## WHAT NEEDS TO BE DONE:
Your job is to set down the stretch of entries that opens with the line containing "returns the same" and closes with the line containing "match src with". Keep both end lines, copy each exactly, and add nothing.

--- --- ---

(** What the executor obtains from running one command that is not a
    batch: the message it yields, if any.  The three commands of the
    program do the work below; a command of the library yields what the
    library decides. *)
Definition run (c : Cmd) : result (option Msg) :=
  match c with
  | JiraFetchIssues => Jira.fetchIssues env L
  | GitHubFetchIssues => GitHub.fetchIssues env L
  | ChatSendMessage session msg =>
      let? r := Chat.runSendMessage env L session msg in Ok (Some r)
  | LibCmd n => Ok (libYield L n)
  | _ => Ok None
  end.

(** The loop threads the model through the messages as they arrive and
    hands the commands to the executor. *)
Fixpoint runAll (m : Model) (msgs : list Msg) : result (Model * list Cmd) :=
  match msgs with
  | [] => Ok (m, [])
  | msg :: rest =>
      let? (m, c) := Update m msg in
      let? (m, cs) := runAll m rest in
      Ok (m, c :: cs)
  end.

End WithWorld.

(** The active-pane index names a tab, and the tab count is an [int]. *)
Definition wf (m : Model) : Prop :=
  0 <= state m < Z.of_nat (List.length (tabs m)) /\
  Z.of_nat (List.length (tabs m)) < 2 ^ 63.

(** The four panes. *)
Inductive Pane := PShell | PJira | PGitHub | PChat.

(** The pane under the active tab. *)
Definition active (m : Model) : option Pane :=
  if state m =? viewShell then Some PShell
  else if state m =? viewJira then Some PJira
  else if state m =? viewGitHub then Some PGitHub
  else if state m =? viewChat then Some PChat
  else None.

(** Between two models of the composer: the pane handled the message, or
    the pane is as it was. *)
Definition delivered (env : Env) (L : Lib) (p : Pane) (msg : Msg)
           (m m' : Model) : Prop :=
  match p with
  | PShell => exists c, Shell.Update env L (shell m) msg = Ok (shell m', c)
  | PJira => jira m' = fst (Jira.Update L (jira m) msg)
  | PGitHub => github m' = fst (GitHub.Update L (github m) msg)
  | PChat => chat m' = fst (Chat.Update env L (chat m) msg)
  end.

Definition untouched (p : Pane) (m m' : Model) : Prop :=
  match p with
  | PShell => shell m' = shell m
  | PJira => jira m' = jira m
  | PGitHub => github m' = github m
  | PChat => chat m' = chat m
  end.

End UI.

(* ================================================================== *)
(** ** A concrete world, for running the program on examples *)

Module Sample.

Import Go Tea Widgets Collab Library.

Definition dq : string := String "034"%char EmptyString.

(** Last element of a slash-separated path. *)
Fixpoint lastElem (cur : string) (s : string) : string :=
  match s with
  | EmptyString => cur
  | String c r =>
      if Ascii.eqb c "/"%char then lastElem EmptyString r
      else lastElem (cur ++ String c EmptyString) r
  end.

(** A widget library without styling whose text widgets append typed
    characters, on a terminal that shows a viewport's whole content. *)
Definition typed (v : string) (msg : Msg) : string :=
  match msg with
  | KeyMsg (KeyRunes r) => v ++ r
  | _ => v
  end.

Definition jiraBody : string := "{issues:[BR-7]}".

--- --- ---

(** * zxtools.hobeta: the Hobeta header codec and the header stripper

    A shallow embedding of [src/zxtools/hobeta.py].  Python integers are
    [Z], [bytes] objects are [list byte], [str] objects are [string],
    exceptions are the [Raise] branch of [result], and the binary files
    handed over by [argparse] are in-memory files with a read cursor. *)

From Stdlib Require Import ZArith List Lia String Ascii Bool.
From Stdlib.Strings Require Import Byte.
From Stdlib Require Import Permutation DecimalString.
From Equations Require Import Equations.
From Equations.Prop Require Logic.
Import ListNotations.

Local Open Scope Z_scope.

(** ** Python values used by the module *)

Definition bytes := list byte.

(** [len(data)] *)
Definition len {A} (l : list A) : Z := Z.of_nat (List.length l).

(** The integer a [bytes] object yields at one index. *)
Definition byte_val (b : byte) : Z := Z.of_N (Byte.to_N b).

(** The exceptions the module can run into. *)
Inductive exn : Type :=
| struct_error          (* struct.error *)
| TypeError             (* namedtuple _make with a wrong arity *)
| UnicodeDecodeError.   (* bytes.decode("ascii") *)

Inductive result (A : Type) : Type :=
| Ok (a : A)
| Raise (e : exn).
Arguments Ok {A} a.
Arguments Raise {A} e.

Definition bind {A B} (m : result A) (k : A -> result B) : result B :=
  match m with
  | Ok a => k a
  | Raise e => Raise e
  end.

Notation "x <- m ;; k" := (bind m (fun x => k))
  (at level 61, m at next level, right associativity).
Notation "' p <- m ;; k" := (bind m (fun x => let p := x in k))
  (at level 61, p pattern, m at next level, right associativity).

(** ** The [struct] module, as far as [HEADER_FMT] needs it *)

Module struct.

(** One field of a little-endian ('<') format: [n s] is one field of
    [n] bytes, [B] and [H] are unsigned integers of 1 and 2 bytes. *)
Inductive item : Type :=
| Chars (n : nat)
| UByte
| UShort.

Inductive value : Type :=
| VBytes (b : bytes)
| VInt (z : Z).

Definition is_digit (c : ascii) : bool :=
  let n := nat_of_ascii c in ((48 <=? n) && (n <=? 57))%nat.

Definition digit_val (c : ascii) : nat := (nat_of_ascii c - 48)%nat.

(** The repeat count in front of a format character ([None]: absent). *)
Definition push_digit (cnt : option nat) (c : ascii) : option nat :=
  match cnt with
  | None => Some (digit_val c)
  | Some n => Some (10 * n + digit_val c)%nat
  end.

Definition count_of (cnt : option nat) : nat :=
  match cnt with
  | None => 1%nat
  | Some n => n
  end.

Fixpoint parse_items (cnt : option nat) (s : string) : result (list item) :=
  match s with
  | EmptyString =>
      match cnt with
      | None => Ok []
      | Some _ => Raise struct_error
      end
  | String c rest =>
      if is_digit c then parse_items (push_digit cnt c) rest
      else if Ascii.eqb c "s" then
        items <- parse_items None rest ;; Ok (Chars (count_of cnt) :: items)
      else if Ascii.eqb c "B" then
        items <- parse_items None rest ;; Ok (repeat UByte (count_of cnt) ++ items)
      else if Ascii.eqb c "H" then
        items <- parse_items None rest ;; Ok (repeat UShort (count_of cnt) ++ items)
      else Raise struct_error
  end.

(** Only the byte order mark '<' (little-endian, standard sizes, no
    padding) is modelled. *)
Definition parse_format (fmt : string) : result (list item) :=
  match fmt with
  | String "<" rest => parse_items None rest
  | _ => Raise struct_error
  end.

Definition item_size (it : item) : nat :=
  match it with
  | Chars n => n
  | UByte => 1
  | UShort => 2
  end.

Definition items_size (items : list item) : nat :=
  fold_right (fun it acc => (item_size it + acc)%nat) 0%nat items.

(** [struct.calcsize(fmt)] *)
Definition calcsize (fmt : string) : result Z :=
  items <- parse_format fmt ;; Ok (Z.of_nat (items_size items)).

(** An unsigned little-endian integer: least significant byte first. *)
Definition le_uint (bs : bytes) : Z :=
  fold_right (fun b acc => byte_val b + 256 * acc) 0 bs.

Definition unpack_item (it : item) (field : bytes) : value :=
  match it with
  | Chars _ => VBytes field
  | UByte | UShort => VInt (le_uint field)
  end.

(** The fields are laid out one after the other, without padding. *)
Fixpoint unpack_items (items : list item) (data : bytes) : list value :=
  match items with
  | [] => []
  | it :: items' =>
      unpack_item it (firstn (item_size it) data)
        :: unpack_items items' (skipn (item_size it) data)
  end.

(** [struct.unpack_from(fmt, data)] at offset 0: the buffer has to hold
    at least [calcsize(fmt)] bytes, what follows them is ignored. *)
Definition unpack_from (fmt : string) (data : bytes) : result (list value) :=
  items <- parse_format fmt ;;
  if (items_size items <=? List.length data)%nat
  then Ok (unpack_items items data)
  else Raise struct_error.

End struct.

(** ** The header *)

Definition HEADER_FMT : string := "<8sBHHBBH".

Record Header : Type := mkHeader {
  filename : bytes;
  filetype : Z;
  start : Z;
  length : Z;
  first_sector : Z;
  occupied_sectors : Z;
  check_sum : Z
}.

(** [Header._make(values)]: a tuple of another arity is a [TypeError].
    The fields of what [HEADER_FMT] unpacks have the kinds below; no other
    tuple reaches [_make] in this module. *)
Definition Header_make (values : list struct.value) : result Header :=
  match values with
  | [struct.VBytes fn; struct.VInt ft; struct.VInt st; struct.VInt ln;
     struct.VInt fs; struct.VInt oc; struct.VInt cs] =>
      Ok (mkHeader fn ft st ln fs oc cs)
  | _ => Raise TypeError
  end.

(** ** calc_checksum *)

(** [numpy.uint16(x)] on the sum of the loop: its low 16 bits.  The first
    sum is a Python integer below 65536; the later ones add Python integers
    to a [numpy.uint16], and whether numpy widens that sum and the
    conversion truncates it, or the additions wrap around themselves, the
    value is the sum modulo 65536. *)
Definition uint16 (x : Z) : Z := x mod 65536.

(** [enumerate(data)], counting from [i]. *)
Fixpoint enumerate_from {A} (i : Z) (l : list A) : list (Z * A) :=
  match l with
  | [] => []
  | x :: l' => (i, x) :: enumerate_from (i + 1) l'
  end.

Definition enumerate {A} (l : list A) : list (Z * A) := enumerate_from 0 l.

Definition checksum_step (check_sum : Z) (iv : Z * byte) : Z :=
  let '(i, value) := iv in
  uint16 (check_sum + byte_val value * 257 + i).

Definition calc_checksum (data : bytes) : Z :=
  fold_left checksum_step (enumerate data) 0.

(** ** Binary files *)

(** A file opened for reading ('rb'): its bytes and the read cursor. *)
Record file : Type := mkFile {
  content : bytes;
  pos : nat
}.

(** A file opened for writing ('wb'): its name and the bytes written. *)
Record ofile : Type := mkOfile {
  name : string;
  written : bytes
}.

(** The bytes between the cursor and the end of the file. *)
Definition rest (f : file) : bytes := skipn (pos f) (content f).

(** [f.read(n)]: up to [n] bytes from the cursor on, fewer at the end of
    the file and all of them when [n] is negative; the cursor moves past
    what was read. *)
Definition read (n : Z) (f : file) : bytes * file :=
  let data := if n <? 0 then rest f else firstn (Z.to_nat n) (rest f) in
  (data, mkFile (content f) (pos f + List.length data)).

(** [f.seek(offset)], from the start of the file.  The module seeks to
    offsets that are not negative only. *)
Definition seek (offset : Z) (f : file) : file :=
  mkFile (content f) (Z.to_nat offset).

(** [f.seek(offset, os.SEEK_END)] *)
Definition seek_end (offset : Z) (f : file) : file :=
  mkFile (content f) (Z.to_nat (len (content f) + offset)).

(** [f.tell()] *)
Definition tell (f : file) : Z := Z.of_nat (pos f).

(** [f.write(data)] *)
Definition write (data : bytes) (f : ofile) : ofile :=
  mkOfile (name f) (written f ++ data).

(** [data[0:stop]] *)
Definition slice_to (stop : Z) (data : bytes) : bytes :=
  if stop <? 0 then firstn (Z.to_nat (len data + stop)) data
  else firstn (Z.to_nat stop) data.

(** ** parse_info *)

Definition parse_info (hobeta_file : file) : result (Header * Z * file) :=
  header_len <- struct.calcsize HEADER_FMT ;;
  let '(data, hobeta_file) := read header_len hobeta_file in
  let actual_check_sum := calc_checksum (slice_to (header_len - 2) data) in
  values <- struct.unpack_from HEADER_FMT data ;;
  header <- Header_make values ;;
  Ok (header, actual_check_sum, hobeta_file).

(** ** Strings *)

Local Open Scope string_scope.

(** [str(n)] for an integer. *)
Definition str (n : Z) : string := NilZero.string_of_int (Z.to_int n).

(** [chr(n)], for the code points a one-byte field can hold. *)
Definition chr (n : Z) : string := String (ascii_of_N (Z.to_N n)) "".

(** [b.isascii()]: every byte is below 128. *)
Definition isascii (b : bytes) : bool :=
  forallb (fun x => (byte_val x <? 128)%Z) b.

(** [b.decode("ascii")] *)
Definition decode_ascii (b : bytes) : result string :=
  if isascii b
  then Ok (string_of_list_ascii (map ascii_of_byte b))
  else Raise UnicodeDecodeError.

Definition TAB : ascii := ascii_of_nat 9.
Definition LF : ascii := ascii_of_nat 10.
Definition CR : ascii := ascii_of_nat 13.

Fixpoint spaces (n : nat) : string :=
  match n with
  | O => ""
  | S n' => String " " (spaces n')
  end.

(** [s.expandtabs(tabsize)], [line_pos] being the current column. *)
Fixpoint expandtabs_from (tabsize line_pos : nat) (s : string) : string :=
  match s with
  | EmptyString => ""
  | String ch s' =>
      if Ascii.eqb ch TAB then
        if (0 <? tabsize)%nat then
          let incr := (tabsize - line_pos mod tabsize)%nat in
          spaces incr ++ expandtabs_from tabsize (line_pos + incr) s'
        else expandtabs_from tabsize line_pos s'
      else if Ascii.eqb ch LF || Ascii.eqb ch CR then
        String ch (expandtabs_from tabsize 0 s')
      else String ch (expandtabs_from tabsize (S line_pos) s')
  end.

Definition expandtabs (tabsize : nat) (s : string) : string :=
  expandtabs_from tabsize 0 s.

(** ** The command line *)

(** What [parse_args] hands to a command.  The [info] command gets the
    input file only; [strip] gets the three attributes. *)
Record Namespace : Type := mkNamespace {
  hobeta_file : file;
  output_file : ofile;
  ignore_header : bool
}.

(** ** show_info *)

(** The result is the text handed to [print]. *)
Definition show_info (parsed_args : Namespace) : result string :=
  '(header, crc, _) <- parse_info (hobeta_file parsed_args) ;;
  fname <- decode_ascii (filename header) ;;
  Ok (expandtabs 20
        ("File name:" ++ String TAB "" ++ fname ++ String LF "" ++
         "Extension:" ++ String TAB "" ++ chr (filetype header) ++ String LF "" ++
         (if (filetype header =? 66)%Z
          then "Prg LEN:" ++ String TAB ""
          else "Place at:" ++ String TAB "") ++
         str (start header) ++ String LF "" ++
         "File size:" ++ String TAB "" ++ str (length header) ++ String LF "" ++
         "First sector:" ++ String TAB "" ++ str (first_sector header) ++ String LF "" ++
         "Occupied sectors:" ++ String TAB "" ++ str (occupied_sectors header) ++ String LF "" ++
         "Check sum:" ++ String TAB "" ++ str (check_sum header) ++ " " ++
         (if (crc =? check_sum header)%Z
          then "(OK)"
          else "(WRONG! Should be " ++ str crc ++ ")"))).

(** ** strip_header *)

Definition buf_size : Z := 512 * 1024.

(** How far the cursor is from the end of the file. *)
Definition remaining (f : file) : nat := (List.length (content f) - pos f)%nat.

--- --- ---

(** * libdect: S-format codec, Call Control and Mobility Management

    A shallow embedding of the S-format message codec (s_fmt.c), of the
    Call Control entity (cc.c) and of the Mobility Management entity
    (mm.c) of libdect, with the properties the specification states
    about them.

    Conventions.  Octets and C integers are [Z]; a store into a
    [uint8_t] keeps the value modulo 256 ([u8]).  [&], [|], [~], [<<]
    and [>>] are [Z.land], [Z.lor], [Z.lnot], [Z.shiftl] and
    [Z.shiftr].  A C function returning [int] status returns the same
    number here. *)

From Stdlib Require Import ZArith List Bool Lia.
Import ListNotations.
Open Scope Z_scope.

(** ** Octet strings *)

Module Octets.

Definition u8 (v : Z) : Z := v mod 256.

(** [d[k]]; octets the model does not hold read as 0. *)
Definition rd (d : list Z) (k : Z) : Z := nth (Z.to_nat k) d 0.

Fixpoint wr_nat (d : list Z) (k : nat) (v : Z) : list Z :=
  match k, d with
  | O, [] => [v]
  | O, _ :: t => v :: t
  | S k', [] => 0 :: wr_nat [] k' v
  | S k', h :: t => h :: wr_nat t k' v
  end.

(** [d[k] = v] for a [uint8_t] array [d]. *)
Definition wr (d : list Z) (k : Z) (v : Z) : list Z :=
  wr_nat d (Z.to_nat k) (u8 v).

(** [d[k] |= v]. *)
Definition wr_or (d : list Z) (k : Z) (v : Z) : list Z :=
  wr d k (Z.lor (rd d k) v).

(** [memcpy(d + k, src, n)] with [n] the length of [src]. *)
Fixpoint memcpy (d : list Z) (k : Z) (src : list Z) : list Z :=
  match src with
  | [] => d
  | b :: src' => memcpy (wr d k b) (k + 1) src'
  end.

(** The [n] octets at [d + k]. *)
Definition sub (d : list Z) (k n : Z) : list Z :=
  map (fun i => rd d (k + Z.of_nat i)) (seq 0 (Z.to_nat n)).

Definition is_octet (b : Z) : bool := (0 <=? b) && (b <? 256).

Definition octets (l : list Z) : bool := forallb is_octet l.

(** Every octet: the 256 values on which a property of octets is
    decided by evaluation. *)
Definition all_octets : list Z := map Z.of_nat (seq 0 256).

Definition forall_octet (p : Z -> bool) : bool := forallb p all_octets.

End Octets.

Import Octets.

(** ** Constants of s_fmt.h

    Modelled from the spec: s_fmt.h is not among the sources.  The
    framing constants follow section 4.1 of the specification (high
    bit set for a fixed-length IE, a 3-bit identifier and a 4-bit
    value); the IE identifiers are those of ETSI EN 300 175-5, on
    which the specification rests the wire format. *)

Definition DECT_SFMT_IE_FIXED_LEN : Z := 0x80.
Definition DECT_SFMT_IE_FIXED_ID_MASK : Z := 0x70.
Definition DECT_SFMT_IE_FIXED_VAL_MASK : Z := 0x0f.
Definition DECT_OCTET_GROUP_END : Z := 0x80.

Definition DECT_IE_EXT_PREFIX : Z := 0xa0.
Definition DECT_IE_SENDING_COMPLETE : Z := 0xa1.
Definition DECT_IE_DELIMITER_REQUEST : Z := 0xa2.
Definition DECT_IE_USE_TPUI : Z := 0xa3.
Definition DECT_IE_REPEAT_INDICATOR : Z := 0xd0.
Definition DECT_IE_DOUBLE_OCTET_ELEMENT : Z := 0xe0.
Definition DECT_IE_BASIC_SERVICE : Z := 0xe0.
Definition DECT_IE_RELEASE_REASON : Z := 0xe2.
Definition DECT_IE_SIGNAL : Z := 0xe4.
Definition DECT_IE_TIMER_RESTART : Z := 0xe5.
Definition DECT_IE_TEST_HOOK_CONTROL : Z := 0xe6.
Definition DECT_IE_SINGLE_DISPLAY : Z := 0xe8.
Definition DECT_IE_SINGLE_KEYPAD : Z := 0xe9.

--- --- ---

## SOLUTION TO THE EXERCISE:
    [Z.shiftr].  A C function returning [int] status returns the same
    number here. *)

From Stdlib Require Import ZArith List Bool Lia.
Import ListNotations.
Open Scope Z_scope.

(** ** Octet strings *)

Module Octets.

Definition u8 (v : Z) : Z := v mod 256.

(** [d[k]]; octets the model does not hold read as 0. *)
Definition rd (d : list Z) (k : Z) : Z := nth (Z.to_nat k) d 0.

Fixpoint wr_nat (d : list Z) (k : nat) (v : Z) : list Z :=
  match k, d with
  | O, [] => [v]
  | O, _ :: t => v :: t
  | S k', [] => 0 :: wr_nat [] k' v
  | S k', h :: t => h :: wr_nat t k' v
  end.

(** [d[k] = v] for a [uint8_t] array [d]. *)
Definition wr (d : list Z) (k : Z) (v : Z) : list Z :=
  wr_nat d (Z.to_nat k) (u8 v).

(** [d[k] |= v]. *)
Definition wr_or (d : list Z) (k : Z) (v : Z) : list Z :=
  wr d k (Z.lor (rd d k) v).

(** [memcpy(d + k, src, n)] with [n] the length of [src]. *)
Fixpoint memcpy (d : list Z) (k : Z) (src : list Z) : list Z :=
  match src with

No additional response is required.